Memori tersebut bisa dikunjungi bahkan dibangkitkan kapan saja dengan atau tanpa sengaja. Itulah sebabnya reaksi stres pasca trauma bisa juga muncul kapan saja saat mengingat atau mengalami kejadian serupa atau bahkan kejadian yang diasosiasikan serupa. Misal seseorang yang pernah mengalami trauma karena gempa bumi. Reaksi stres akut bisa muncul ketika naik bis dan melewati jalan bergelombang yang menyebabkan guncangan keras pada mobilnya. Hal ini bisa memicu timbulnya gejala.
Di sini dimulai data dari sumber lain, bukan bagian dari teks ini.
Lemma words_join n ts : Forall word ts -> (length (join_words ts) <= n)%nat -> words n (join_words ts) = ts.
Proof.
  revert n. induction ts as [|t ts IH]; intros n HF Hn; [by destruct n|]. inversion_clear HF as [|? ? Ht Hts].
  pose proof (word_no_space t Ht) as Hs. destruct Ht as [Hne _].
  destruct n as [|n]; [destruct t; [done|destruct ts; cbn in Hn; lia]|]. cbn [words].
  destruct ts as [|t2 ts]; cbn [join_words] in *.
  - rewrite strtok_end by done. by destruct n.
  - rewrite strtok_found by done. f_equal. apply IH; [done|]. rewrite length_app in Hn. cbn [length] in Hn.
    destruct t; [done|]. cbn [length] in Hn. lia.
Qed.
(** The macro on words: it has room for [max] of them. *)
Lemma strtok_join max ts : Forall word ts ->
  STRTOK_RESULT max 32 (join_words ts) = if (length ts <=? max)%nat then Some ts else None.
Proof.
  intros HF. unfold STRTOK_RESULT. destruct ts as [|t ts]; [done|]. inversion_clear HF as [|? ? Ht Hts].
  pose proof (word_no_space t Ht) as Hs. destruct Ht as [Hne _]. destruct ts as [|t2 ts]; cbn [join_words].
  - by rewrite strtok_end by done.
  - rewrite strtok_found by done. pose proof (words_join _ (t2 :: ts) Hts (le_n _)) as E. cbn [join_words] in E.
    by rewrite E.
Qed.
Lemma join_words_text ts : Forall word ts -> Forall (fun c => 0 < c < 256) (join_words ts).
Proof.
  induction 1 as [|t ts [_ Ht] HF IH]; [constructor|].
  assert (Forall (fun c => 0 < c < 256) t) as Ht' by (eapply list.Forall_impl; [exact Ht|]; by intros c [H _]).
  destruct ts as [|t2 ts]; [exact Ht'|]. cbn [join_words]. apply list.Forall_app. split; [done|].
  constructor; [lia|exact IH].
Qed.

(** A rule with more than nine words makes [fill_sdf_strctr] write behind its array of
    tokens. *)
Theorem long_rule_overflow ipv4 dirty ts rest p :
  Forall word ts -> (9 < length ts)%nat -> fill_sdf_strctr ipv4 dirty (join_words ts ++ 0 :: rest) p = None.
Proof.
  intros HF Hl. unfold fill_sdf_strctr. rewrite c_str_text by (by apply join_words_text). cbn [mbind option_bind].
  case_match; [|done]. rewrite strtok_join by done. by rewrite (proj2 (Nat.leb_gt _ _)) by (unfold NUM_VALS; lia).
Qed.

(** ** Rules are read back *)

Definition decimal (n : Z) : list Z := if n =? 0 then [48] else rev (rev_digits 10 n).

(** The addresses and ports of a rule. *)
Inductive rule_addr := any_addr | ip_addr (a b c d : Z) (mask : option Z).
Inductive rule_dest := to_addr (x : rule_addr) | to_assigned.
Record rule_ports := mk_ports { p_low : Z; p_high : option Z }.

Definition addr_text (x : rule_addr) : list Z :=
  match x with
  | any_addr => str_bytes "any"
  | ip_addr a b c d mask =>
      (decimal a ++ 46 :: decimal b ++ 46 :: decimal c ++ 46 :: decimal d) ++ match mask with Some m => 47 :: decimal m | None => [] end
  end.
Definition dest_text (x : rule_dest) : list Z :=
  match x with to_addr x => addr_text x | to_assigned => str_bytes "assigned" end.
Definition ports_text (p : rule_ports) : list Z :=
  decimal p.(p_low) ++ match p.(p_high) with Some h => 45 :: decimal h | None => [] end.
Definition rule_words (proto : Z) (src : rule_addr) (sp : option rule_ports) (dst : rule_dest) (dp : option rule_ports)
    : list (list Z) :=
  [str_bytes "permit"; str_bytes "out"; decimal proto; str_bytes "from"; addr_text src] ++
  option_list (ports_text <$> sp) ++ [str_bytes "to"; dest_text dst] ++ option_list (ports_text <$> dp).

(** The filter that the rule stands for. *)
Definition addr_value (x : rule_addr) : Z := match x with any_addr => 0 | ip_addr a b c d _ => of_le_bytes [a; b; c; d] end.
Definition addr_mask (x : rule_addr) : Z := match x with ip_addr _ _ _ _ (Some m) => m | _ => 0 end.
Definition ports_value (p : option rule_ports) : Z * Z :=
  match p with Some p => (p.(p_low), default p.(p_low) p.(p_high)) | None => (0, 0) end.
Definition rule_filter (ipv4 proto : Z) (src : rule_addr) (sp : option rule_ports) (dst : rule_dest)
    (dp : option rule_ports) : sdf_pkt_fltr_t :=
  let '(raddr, rmask) := match dst with to_addr x => (addr_value x, addr_mask x) | to_assigned => (ipv4, 32) end in
  mk_fltr proto 0 0 0 (addr_mask src) rmask (ports_value sp).1 (ports_value sp).2 (ports_value dp).1 (ports_value dp).2
    (addr_value src) raddr.

Definition octet (v : Z) : Prop := 0 <= v <= 255.
Definition addr_ok (x : rule_addr) : Prop :=
  match x with
  | any_addr => True
  | ip_addr a b c d mask => octet a ∧ octet b ∧ octet c ∧ octet d ∧ match mask with Some m => octet m | None => True end
  end.
Definition dest_ok (x : rule_dest) : Prop := match x with to_addr x => addr_ok x | to_assigned => True end.
Definition ports_ok (p : option rule_ports) : Prop :=
  match p with
  | Some p => 0 <= p.(p_low) < 2 ^ 16 ∧ match p.(p_high) with Some h => 0 <= h < 2 ^ 16 | None => True end
  | None => True
  end.

Lemma decimal_text n : 0 <= n -> digit_text (decimal n).
Proof.
  intros Hn. unfold decimal. destruct (n =? 0); [repeat constructor; lia|]. by apply digit_text_rev, rev_digits_text.
Qed.
Lemma decimal_nonempty n : decimal n ≠ [].
Proof. unfold decimal. destruct (Z.eqb_spec n 0); [done|]. by apply rev_digits_nonempty. Qed.
Lemma decimal_value n : 0 <= n < 10 ^ 10 -> digits_value 0 (decimal n) = n.
Proof. intros Hn. unfold decimal. destruct (Z.eqb_spec n 0) as [->|]; [done|]. by apply rev_digits_value. Qed.
Lemma decimal_length k n : 0 <= n < 10 ^ Z.of_nat (S k) -> (length (decimal n) <= S k)%nat.
Proof.
  intros Hn. unfold decimal. destruct (n =? 0); [cbn; lia|]. rewrite length_rev. by apply rev_digits_length.
Qed.
Lemma atoi_decimal n r : 0 <= n < 2 ^ 31 -> (∀ c, head r = Some c -> is_digit c = false) -> atoi (decimal n ++ r) = Some n.
Proof.
  intros Hn Hr. apply atoi_digits; auto; [apply decimal_text; lia|apply decimal_nonempty|apply decimal_value; lia|lia|lia].
Qed.
Lemma atoi_decimal_end n : 0 <= n < 2 ^ 31 -> atoi (decimal n) = Some n.
Proof. intros Hn. rewrite <- (app_nil_r (decimal n)). by apply atoi_decimal. Qed.

(** No leading zero, unless the number is 0. *)
Lemma rev_digits_last n val : 0 < val < 10 ^ Z.of_nat n -> ∃ l c, rev_digits n val = l ++ [c] ∧ 49 <= c <= 57.
Proof.
  revert val. induction n as [|n IH]; intros val Hv; [cbn in Hv; lia|]. cbn [rev_digits].
  rewrite (proj2 (Z.eqb_neq val 0)) by lia. rewrite Nat2Z.inj_succ, Z.pow_succ_r in Hv by lia.
  destruct (Z.eqb_spec (val / 10) 0) as [E|E].
  - exists [], (val mod 10 + 48). pose proof (Z.div_mod val 10). rewrite E in *.
    split; [by destruct n|]. pose proof (Z.mod_pos_bound val 10). lia.
  - destruct (IH (val / 10)) as (l & c & -> & Hc).
    { pose proof (Z.div_pos val 10). split; [lia|apply Z.div_lt_upper_bound; lia]. }
    by exists ((val mod 10 + 48) :: l), c.
Qed.
Lemma octet_of_decimal n : octet n -> octet_of (decimal n) = Some n.
Proof.
  intros Hn. unfold octet in Hn. pose proof (decimal_text n ltac:(lia)) as Hd. pose proof (decimal_value n ltac:(lia)) as Hv.
  pose proof (decimal_length 2 n ltac:(lia)) as Hl. unfold octet_of.
  assert (forallb is_digit (decimal n) = true) as Hf.
  { apply forallb_forall. intros c Hc. apply is_digit_spec. apply list_elem_of_In in Hc.
    by apply (proj1 (list.Forall_forall _ _) Hd). }
  assert (∀ c rest, decimal n = c :: rest -> (length rest =? 0)%nat || negb (c =? 48) = true) as Hz.
  { unfold decimal. destruct (Z.eqb_spec n 0) as [->|Hz]; [by intros c rest [= <- <-]|].
    destruct (rev_digits_last 10 n ltac:(lia)) as (l & c & -> & Hc). rewrite rev_unit. intros c' rest [= <- _].
    rewrite (proj2 (Z.eqb_neq c 48)) by lia. apply orb_true_r. }
  destruct (decimal n) as [|c rest] eqn:E; [by destruct (decimal_nonempty n)|]. rewrite Hf, (Hz c rest eq_refl), Hv.
  rewrite (proj2 (Nat.leb_le _ _)) by done. cbn [andb]. by rewrite (proj2 (Z.leb_le _ _)) by lia.
Qed.

Lemma digits_without d t : digit_text t -> ~ (48 <= d <= 57) -> Forall (fun c => c ≠ d) t.
Proof. intros HF Hd. eapply list.Forall_impl; [exact HF|]. cbn. intros c Hc ->. done. Qed.
Definition dotted (a b c d : Z) : list Z := decimal a ++ 46 :: decimal b ++ 46 :: decimal c ++ 46 :: decimal d.
Lemma inet_pton_dotted a b c d : octet a -> octet b -> octet c -> octet d ->
  inet_pton (dotted a b c d) = Some (of_le_bytes [a; b; c; d]).
Proof.
  intros Ha Hb Hc Hd. unfold inet_pton, dotted, octet in *. cbn [inet_octets].
  rewrite until_char_found by (apply digits_without; [apply decimal_text|]; lia). rewrite (octet_of_decimal a) by done.
  rewrite until_char_found by (apply digits_without; [apply decimal_text|]; lia). rewrite (octet_of_decimal b) by done.
  rewrite until_char_found by (apply digits_without; [apply decimal_text|]; lia). rewrite (octet_of_decimal c) by done.
  by rewrite (octet_of_decimal d).
Qed.

(** Characters of addresses and ports: digits, dots, slashes and hyphens. *)
Definition plain (t : list Z) : Prop := Forall (fun c => 45 <= c <= 57) t.
Lemma plain_digits t : digit_text t -> plain t.
Proof. intros HF. eapply list.Forall_impl; [exact HF|]. cbn. lia. Qed.
Lemma plain_decimal n : 0 <= n -> plain (decimal n).
Proof. intros Hn. by apply plain_digits, decimal_text. Qed.
Lemma plain_app t1 t2 : plain t1 -> plain t2 -> plain (t1 ++ t2).
Proof. intros H1 H2. by apply list.Forall_app. Qed.
Lemma plain_cons c t : 45 <= c <= 57 -> plain t -> plain (c :: t).
Proof. by constructor. Qed.
Lemma plain_word t : plain t -> t ≠ [] -> word t.
Proof. intros HF Hne. split; [done|]. eapply list.Forall_impl; [exact HF|]. cbn. lia. Qed.
Lemma plain_starts p c t : plain t -> ~ (45 <= c <= 57) -> starts_with (c :: p) t = false.
Proof.
  intros HF Hc. unfold starts_with. apply bool_decide_eq_false. intros H. destruct HF as [|x t Hx HF]; [done|].
  cbn in H. injection H as -> _. done.
Qed.
Lemma plain_not_word (w : string) t : plain t -> (∃ c p, str_bytes w = c :: p ∧ ~ (45 <= c <= 57)) ->
  starts_with (str_bytes w) t = false.
Proof. intros HF (c & p & -> & Hc). by apply plain_starts. Qed.
Create HintDb plain.
#[export] Hint Resolve plain_decimal plain_app plain_cons : plain.
#[export] Hint Extern 1 (_ <= _ <= _) => lia : plain.
#[export] Hint Extern 1 (_ <= _) => lia : plain.

Lemma plain_dotted a b c d : octet a -> octet b -> octet c -> octet d -> plain (dotted a b c d).
Proof. unfold octet, dotted. intros. eauto 12 with plain. Qed.
Lemma plain_addr a b c d m : addr_ok (ip_addr a b c d m) -> plain (addr_text (ip_addr a b c d m)).
Proof.
  intros (Ha & Hb & Hc & Hd & Hm). cbn [addr_text]. apply plain_app; [by apply plain_dotted|].
  destruct m as [m|]; [|constructor]. unfold octet in Hm. eauto with plain.
Qed.
Lemma plain_ports p : ports_ok (Some p) -> plain (ports_text p).
Proof.
  intros [Hl Hh]. apply plain_app; [apply plain_decimal; lia|]. destruct (p_high p) as [h|]; [|constructor].
  eauto with plain.
Qed.

Ltac not_word := rewrite !plain_not_word by (solve [by apply plain_addr|by apply plain_ports|do 2 eexists; split; [reflexivity|cbv; intros [_ H]; by apply H]]).

(** The byte behind a word in the array it is copied to. *)
Definition clean (dirty t : list Z) : Prop := dirty !! length t = Some 0.
Lemma copy_field_clean dirty t : plain t -> (length t < 32)%nat -> clean dirty t -> copy_field dirty t = Some t.
Proof.
  intros HF Hl Hc. unfold copy_field. rewrite (proj2 (Nat.leb_le _ _)) by lia.
  rewrite (drop_S (resize 32 0 dirty) 0 (length t)).
  - apply c_str_text. eapply list.Forall_impl; [exact HF|]. cbn. lia.
  - rewrite lookup_resize; [exact Hc|done|]. by apply (lookup_lt_Some _ _ 0).
Qed.
Lemma contains_found d t1 t2 : contains d (t1 ++ d :: t2) = true.
Proof. unfold contains. rewrite existsb_app. cbn. by rewrite Z.eqb_refl, orb_true_r. Qed.
Lemma contains_none d t : Forall (fun c => c ≠ d) t -> contains d t = false.
Proof.
  induction 1 as [|c t Hc HF IH]; [done|]. unfold contains in *. cbn. by rewrite (proj2 (Z.eqb_neq d c)), IH by done.
Qed.
(** A word cut in two. *)
Lemma strtok_two d t1 t2 : t1 ≠ [] -> Forall (fun c => c ≠ d) t1 -> word t2 ->
  STRTOK_RESULT 2 d (t1 ++ d :: t2) = Some [t1; t2].
Proof.
  intros Hne HF Ht. unfold STRTOK_RESULT. rewrite strtok_found by done.
  pose proof (words_join (length t2) [t2]) as E. cbn [join_words] in E. rewrite E by (auto using list.Forall_cons_2). done.
Qed.
Lemma dotted_without d x1 x2 x3 x4 : octet x1 -> octet x2 -> octet x3 -> octet x4 -> ~ (48 <= d <= 57) -> d ≠ 46 ->
  Forall (fun c => c ≠ d) (dotted x1 x2 x3 x4).
Proof.
  unfold octet, dotted. intros H1 H2 H3 H4 Hd H.
  repeat (apply list.Forall_app; split; [apply digits_without; [apply decimal_text; lia|done]|constructor; [lia|]]).
  apply digits_without; [apply decimal_text; lia|done].
Qed.
Lemma dotted_nonempty a b c d : dotted a b c d ≠ [].
Proof. unfold dotted. pose proof (decimal_nonempty a). by destruct (decimal a). Qed.
Lemma dotted_length a b c d : octet a -> octet b -> octet c -> octet d -> (length (dotted a b c d) <= 15)%nat.
Proof.
  unfold octet, dotted. intros Ha Hb Hc Hd.
  pose proof (decimal_length 2 a ltac:(lia)). pose proof (decimal_length 2 b ltac:(lia)).
  pose proof (decimal_length 2 c ltac:(lia)). pose proof (decimal_length 2 d ltac:(lia)).
  rewrite !length_app. cbn [length]. rewrite !length_app. cbn [length]. rewrite !length_app. cbn [length]. lia.
Qed.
Padahal secara obyektif ia tahu situasi tersebut tidak berbahaya.

Gejala PSTD

Gejala PTSD terdiri atas: bayangan atau kilas balik peristiwa traumatik, menghindar dari hal hal yang mengingatkan akan peristiwa itu, amnesia terhadap sebagian aspek penting pada peristiwa itu, timbul anxietas dan kesiagaan berlebihan jika terpapar pada hal hal yang mengingatkan akan peritiwa itu. Mood depresi, irritable (sensitif dan mudah marah), menarik diri, sulit berkonsentrasi, mudah tertegun, mimpi buruk dan tidur terganggu.

Tiga Prinsip Pengelolaan PTSD

1. Informasi dan Edukasi

Seringkali penderita tidak memahami apa yang terjadi pada dirinya. Seolah ada pertentangan antara logika dan perasaan. Secara logika ia tahu hal ini sudah berlalu dan tidak berbahaya bahkan mungkin sudah memaafkan tetapi secara persepsi dan perasaan ia merasakan ketakutan dan emosi negatif yang tidak bisa dikendalikan. Dengan memiliki pengetahuan tentang PTSD (seperti membaca artikel ini) setidaknya mereka lebih bisa mengerti dan menerima kondisinya. Penerimaan itu penting karena akan membuatnya lebih bisa mengendalikan diri.

2. Rasa Aman

Mereka yang mengalami PTSD dilanda kecemasan dan ketakutan yang tidak sepadan dengan pencetusnya saat ini bahkan tidak realistik. Ia membutuhkan perasaan aman. Hal sederhana untuk menolong diri sendiri saat serangan itu muncul mencoba bernapas relaks, pusatkan perhatian pada nafas, sugesti diri sendiri dengan mengatakan berulang ulang, “Semua baik baik saja dan akan berlalu”. Fokuskan pandangan pada obyek yang menenangkan atau pejamkan mata dan bayangkan obyek atau situasi yang menenangkan dan menyenangkan. Hubungi orang terdekat, sampaikan kondisimu.

3. Dukungan

Dukungan yang dimaksud disini adalah dukungan emosi, persahabatan, dukungan nyata dan dukungan akses. Penting orang dekat memahami situasi ini ia tidak menyalahkan bahkan meremehkan pikiran dan perasaan penderita dengan mengatakan misalnya, “Ah…nggak apa apa, gitu aja kok sensi, jangan lebay, kamu cuma mengada ada.” Apalagi membandingkan dengan mengatakan, “Orang lain saja tidak apa apa bahkan banyak yang masalahnya lebih berat dari kamu dan mereka baik baik saja.” Ini akan membuat penderita semakin tidak merasa dipahami. Mengakui bahwa yang dirasakan penderita itu nyata akan melegakan. Mengakui bukan berarti menyetujui atau menguatkan pikiran negatifnya.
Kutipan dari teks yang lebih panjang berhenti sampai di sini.